Carney did his best to avoid endorsing the legislation, noting that no one has actually seen the language yet. But he did applaud the decision by House Speaker John Boehner (R-Ohio) and the rest of his team not to use the debt ceiling as a point of brinksmanship.

"What we saw happen last week was sign, in our view, the House Republicans made a decision to back away from the kind of brinksmanship that was very concerning to the markets ... very concerning to the American people," said Carney during Tuesday's briefing. "We support the extension of the debt ceiling without drama or delay."

Later on Tuesday the Office of Management and Budget formally announced that it would not oppose the House Republicans' plan for a short-term extension of the nation's debt ceiling. The statement notes that it is the administration's preference to pass a "long-term increase" instead of one that would extend only three or four months. But it adds that the administration is "encouraged" that the House bill would remove the uncertainty and brinksmanship from the upcoming debt ceiling fight.

"For these reasons, the Administration would not oppose a short-term solution to the debt limit and looks forward to continuing to work with both the House and the Senate to increase certainty and stability for the economy," the statement reads.

Looking ahead to the necessity of raising the debt ceiling in the future, the OMB statement adds:

The President has also made clear that he will not have another debate with the Congress over whether or not they should pay the bills that they have already racked up through the laws that they passed. The President has made clear that the Congress has only two options -- pay their bills, or fail to do so and put the Nation into default.

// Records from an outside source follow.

(* ===== verification/SchedulerFacts.v ===== *)
(** * What the scheduler reads from the facts (src/scheduler/scheduler.go)

    The scheduler's view of nodes, instances, placements and services, and the
    functions that extract it from the fact list. The Go structs behind map
    entries are pointers that only these functions mutate, so an entry is a
    value here. A map that may be nil is an empty map: the code reads a nil map
    as empty and allocates before it writes. A [map[string]bool] that only ever
    holds [true] is a set. *)

From S2P Require Import Prelude GoStrings Keys EventHistory PrefixSearch.

(** ** Data *)

Record schedulerNodeInfo := mkNodeInfo {
  ni_id : string;
  ni_state : string;
  ni_availCPU : Z;
  ni_availMemory : Z;
  ni_architecture : string;
  ni_zone : string;
  ni_labels : gmap string string;
  ni_restrictions : gmap string string
}.

Record schedulerInstanceInfo := mkInstanceInfo {
  service : string;
  state : string;
  startupProbeState : string;
  stillStarting : bool
}.

Record serviceResourceRequirements := mkResources { cpu : Z; memory : Z }.

Record servicePlacementConstraint := mkConstraint {
  mode : string;
  architecture : string;
  zonePolicy : string;
  zoneMaxSkew : Z;
  require : gmap string string;
  prefer : gmap string string;
  accept : gset string;
  colocate : list string;
  separate : list string;
  rebalance : bool;
  volumeHomeNodes : gset string
}.

Definition zeroNodeInfo (nodeID : string) : schedulerNodeInfo :=
  mkNodeInfo nodeID "" 0 0 "" "" ∅ ∅.
Definition zeroInstanceInfo : schedulerInstanceInfo := mkInstanceInfo "" "" "" false.
Definition zeroConstraint : servicePlacementConstraint :=
  mkConstraint "" "" "" 0 ∅ ∅ ∅ [] [] false ∅.

(** ** Paths *)

(** The facts under a prefix, each with the parts of its path below it and its
    value. *)
Definition factParts (facts : list Fact) (prefix : string) (n : nat) : list (list string * string) :=
  (λ f, (SplitN slash n (TrimPrefix (Key f) prefix), Value f)) <$> FactsWithPrefix facts prefix.

(** ** Services *)

Definition extractServicePriorities (facts : list Fact) : gmap string Z :=
  foldl (λ priorities '(parts, value),
    match parts with
    | [name; field] =>
        if decide (field = "priority") then
          match Atoi value with
          | (parsedValue, None) => <[name := parsedValue]> priorities
          | (_, Some _) => priorities
          end
        else priorities
    | _ => priorities
    end) ∅ (factParts facts ScanDesiredServices 2).

Definition extractStatefulServices (facts : list Fact) : gset string :=
  foldl (λ stateful '(parts, value),
    match parts with
    | [name; field] =>
        if decide (field = "stateful") then
          if decide (value = "true") then {[name]} ∪ stateful else stateful
        else stateful
    | _ => stateful
    end) ∅ (factParts facts ScanDesiredServices 2).

Definition startupProbeStateKeySuffix : string := "probe/" +:+ ProbeStartup.
Definition startupProbeMethodKeySuffix : string := "probe/" +:+ ProbeStartup +:+ "/method".

Definition extractServicesWithStartupProbe (facts : list Fact) : gset string :=
  foldl (λ services '(parts, value),
    match parts with
    | [name; field] => if decide (field = startupProbeMethodKeySuffix) then {[name]} ∪ services else services
    | _ => services
    end) ∅ (factParts facts ScanDesiredServices 2).

Definition markInstancesStillStarting (instances : gmap string schedulerInstanceInfo)
    (servicesWithStartupProbe : gset string) : gmap string schedulerInstanceInfo :=
  (λ instanceInfo,
     mkInstanceInfo (service instanceInfo) (state instanceInfo) (startupProbeState instanceInfo)
       (bool_decide (service instanceInfo ∈ servicesWithStartupProbe) &&
        negb (bool_decide (startupProbeState instanceInfo = StartupProbeSucceeded)))) <$> instances.

Definition serviceVolumeKeySegment : string := "volume".
Definition volumeAccessKeySegment : string := "access".
Definition volumeHomeNodeKeySuffix : string := "home_node".

Definition extractSharedVolumeNames (facts : list Fact) : gset string :=
  foldl (λ shared '(parts, value),
    match parts with
    | [name; field] =>
        if decide (field = volumeAccessKeySegment) then
          if decide (value = VolumeAccessShared) then {[name]} ∪ shared else shared
        else shared
    | _ => shared
    end) ∅ (factParts facts ScanObservedVolumes 2).

Definition extractRebalancePinnedServices (facts : list Fact) (statefulServices : gset string) : gset string :=
  let sharedVolumeNames := extractSharedVolumeNames facts in
  foldl (λ pinned '(parts, value),
    match parts with
    | [name; segment; volume] =>
        if decide (segment = serviceVolumeKeySegment) then
          if decide (volume ∈ sharedVolumeNames) then pinned else {[name]} ∪ pinned
        else pinned
    | _ => pinned
    end) statefulServices (factParts facts ScanDesiredServices 3).

Definition extractServiceResourcesFromFacts (facts : list Fact) : gmap string serviceResourceRequirements :=
  foldl (λ resources '(parts, value),
    match parts with
    | [name; segment; field] =>
        if decide (segment = "resources") then
          let resource := default (mkResources 0 0) (resources !! name) in
          let parsedValue := fst (ParseInt value) in
          <[name := if decide (field = "cpu") then mkResources parsedValue (memory resource)
                    else if decide (field = "memory") then mkResources (cpu resource) parsedValue
                    else resource]> resources
        else resources
    | _ => resources
    end) ∅ (factParts facts ScanDesiredServices 3).

Definition extractServiceGroupMemberships (facts : list Fact) : gmap string string :=
  foldl (λ serviceToGroup '(parts, value),
    match parts with
    | [groupName; segment; serviceName] =>
        if decide (segment = "process") then <[serviceName := groupName]> serviceToGroup else serviceToGroup
    | _ => serviceToGroup
    end) ∅ (factParts facts ScanDesiredGroups 3).

(** The switch of [extractPlacementConstraints] on the rest of the path. *)
Definition constraintField (suffix value : string) (c : servicePlacementConstraint)
    : servicePlacementConstraint :=
  let '(mkConstraint mode architecture zonePolicy zoneMaxSkew require prefer accept colocate separate
                     rebalance volumeHomeNodes) := c in
  if decide (suffix = "placement/mode") then
    mkConstraint value architecture zonePolicy zoneMaxSkew require prefer accept colocate separate rebalance volumeHomeNodes
  else if decide (suffix = "placement/rebalance") then
    mkConstraint mode architecture zonePolicy zoneMaxSkew require prefer accept colocate separate
                 (bool_decide (value = "true")) volumeHomeNodes
  else if decide (suffix = "placement/architecture") then
    mkConstraint mode value zonePolicy zoneMaxSkew require prefer accept colocate separate rebalance volumeHomeNodes
  else if decide (suffix = "placement/zone") then
    mkConstraint mode architecture value zoneMaxSkew require prefer accept colocate separate rebalance volumeHomeNodes
  else if decide (suffix = "placement/zone/maxSkew") then
    match Atoi value with
    | (parsedMaxSkew, None) =>
        if (1 <=? parsedMaxSkew)%Z
        then mkConstraint mode architecture zonePolicy parsedMaxSkew require prefer accept colocate separate rebalance volumeHomeNodes
        else c
    | (_, Some _) => c
    end
  else if HasPrefix suffix "placement/require/" then
    mkConstraint mode architecture zonePolicy zoneMaxSkew
      (<[TrimPrefix suffix "placement/require/" := value]> require) prefer accept colocate separate rebalance volumeHomeNodes
  else if HasPrefix suffix "placement/prefer/" then
    mkConstraint mode architecture zonePolicy zoneMaxSkew require
      (<[TrimPrefix suffix "placement/prefer/" := value]> prefer) accept colocate separate rebalance volumeHomeNodes
  else if HasPrefix suffix "placement/accept/" then
    mkConstraint mode architecture zonePolicy zoneMaxSkew require prefer
      ({[TrimPrefix suffix "placement/accept/"]} ∪ accept) colocate separate rebalance volumeHomeNodes
  else if HasPrefix suffix "placement/colocate/" then
    mkConstraint mode architecture zonePolicy zoneMaxSkew require prefer accept
      (colocate ++ [TrimPrefix suffix "placement/colocate/"]) separate rebalance volumeHomeNodes
  else if HasPrefix suffix "placement/separate/" then
    mkConstraint mode architecture zonePolicy zoneMaxSkew require prefer accept colocate
      (separate ++ [TrimPrefix suffix "placement/separate/"]) rebalance volumeHomeNodes
  else c.

Definition extractPlacementConstraints (facts : list Fact) : gmap string servicePlacementConstraint :=
  foldl (λ constraints '(parts, value),
    match parts with
    | [serviceName; suffix] =>
        <[serviceName := constraintField suffix value (default zeroConstraint (constraints !! serviceName))]>
          constraints
    | _ => constraints
    end) ∅ (factParts facts ScanDesiredServices 2).

(** The home node of every volume that records one. *)
Definition extractVolumeHomeNodes (facts : list Fact) : gmap string string :=
  foldl (λ homes '(parts, value),
    match parts with
    | [name; field] =>
        if decide (field = volumeHomeNodeKeySuffix ∧ value ≠ "") then <[name := value]> homes else homes
    | _ => homes
    end) ∅ (factParts facts ScanObservedVolumes 2).

Definition addVolumeHomeNode (homeNode : string) (c : servicePlacementConstraint) : servicePlacementConstraint :=
  mkConstraint (mode c) (architecture c) (zonePolicy c) (zoneMaxSkew c) (require c) (prefer c) (accept c)
               (colocate c) (separate c) (rebalance c) ({[homeNode]} ∪ volumeHomeNodes c).

Definition applyVolumeHomeNodeConstraints (constraints : gmap string servicePlacementConstraint)
    (facts : list Fact) : gmap string servicePlacementConstraint :=
  let homes := extractVolumeHomeNodes facts in
  if decide (homes = ∅) then constraints
  else
    foldl (λ constraints '(parts, value),
      match parts with
      | [serviceName; segment; volume] =>
          if decide (segment = serviceVolumeKeySegment) then
            match homes !! volume with
            | None => constraints
            | Some homeNode =>
                <[serviceName := addVolumeHomeNode homeNode (default zeroConstraint (constraints !! serviceName))]>
                  constraints
            end
          else constraints
      | _ => constraints
      end) constraints (factParts facts ScanDesiredServices 3).

(** ** Nodes, instances, placements *)

(** The switch of [extractNodeInfoFromFacts] on the rest of the path. *)
Definition nodeField (field value : string) (n : schedulerNodeInfo) : schedulerNodeInfo :=
  let '(mkNodeInfo id st c m arch zone labels restrictions) := n in
  if decide (field = "state") then mkNodeInfo id value c m arch zone labels restrictions
  else if decide (field = "available/cpu") then
    match ParseInt value with
    | (parsedCPU, None) => mkNodeInfo id st parsedCPU m arch zone labels restrictions
    | (_, Some _) => n
    end
  else if decide (field = "available/memory") then
    match ParseInt value with
    | (parsedMemory, None) => mkNodeInfo id st c parsedMemory arch zone labels restrictions
    | (_, Some _) => n
    end
  else if decide (field = "architecture") then mkNodeInfo id st c m value zone labels restrictions
  else if decide (field = "zone") then mkNodeInfo id st c m arch value labels restrictions
  else if HasPrefix field "label/" then
    mkNodeInfo id st c m arch zone (<[TrimPrefix field "label/" := value]> labels) restrictions
  else if HasPrefix field "restrict/" then
    mkNodeInfo id st c m arch zone labels (<[TrimPrefix field "restrict/" := value]> restrictions)
  else n.

Definition extractNodeInfoFromFacts (facts : list Fact) : gmap string schedulerNodeInfo :=
  foldl (λ nodes '(parts, value),
    match parts with
    | [] => nodes
    | nodeID :: rest =>
        let node := default (zeroNodeInfo nodeID) (nodes !! nodeID) in
        <[nodeID := match rest with [field] => nodeField field value node | _ => node end]> nodes
    end) ∅ (factParts facts ScanObservedNodes 2).

Definition instanceField (field value : string) (i : schedulerInstanceInfo) : schedulerInstanceInfo :=
  if decide (field = "service") then mkInstanceInfo value (state i) (startupProbeState i) (stillStarting i)
  else if decide (field = "state") then mkInstanceInfo (service i) value (startupProbeState i) (stillStarting i)
  else if decide (field = startupProbeStateKeySuffix) then
    mkInstanceInfo (service i) (state i) value (stillStarting i)
  else i.

Definition extractInstanceInfoFromFacts (facts : list Fact) : gmap string schedulerInstanceInfo :=
  foldl (λ instances '(parts, value),
    match parts with
    | [instanceID; field] =>
        <[instanceID := instanceField field value (default zeroInstanceInfo (instances !! instanceID))]> instances
    | _ => instances
    end) ∅ (factParts facts ScanObservedInstances 2).

Definition extractPlacementsFromFacts (facts : list Fact) : gmap string string :=
  foldl (λ placements f,
    let relativePath := TrimPrefix (Key f) ScanPlacements in
    if negb (bool_decide (relativePath = "")) && negb (ContainsByte relativePath slash)
    then <[relativePath := Value f]> placements else placements)
    ∅ (FactsWithPrefix facts ScanPlacements).

(** The instances that have unplaced-demand facts, sorted and without
    repetition. *)
Definition extractExistingUnplacedInstanceIDs (facts : list Fact) : list string :=
  let seen : gset string :=
    foldl (λ seen '(parts, value),
      match parts with
      | name :: _ => if decide (name = "") then seen else {[name]} ∪ seen
      | [] => seen
      end) ∅ (factParts facts ScanDerivedSchedulerUnplaced 2) in
  sort_strings (elements seen).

H.R. 325 would temporarily allow the Congress to fund commitments to which it has already agreed. A temporary solution is not enough to remove the threat of default that Republicans in the Congress have held over the economy. The Congress should commit to paying its bills and pass a long-term clean debt limit increase that lifts self-inflicted and unnecessary uncertainty from the Nation's economy.

Michael McAuliff contributed reporting to this article.

This article has been updated to include additional responses from the OMB and Sen. Reid.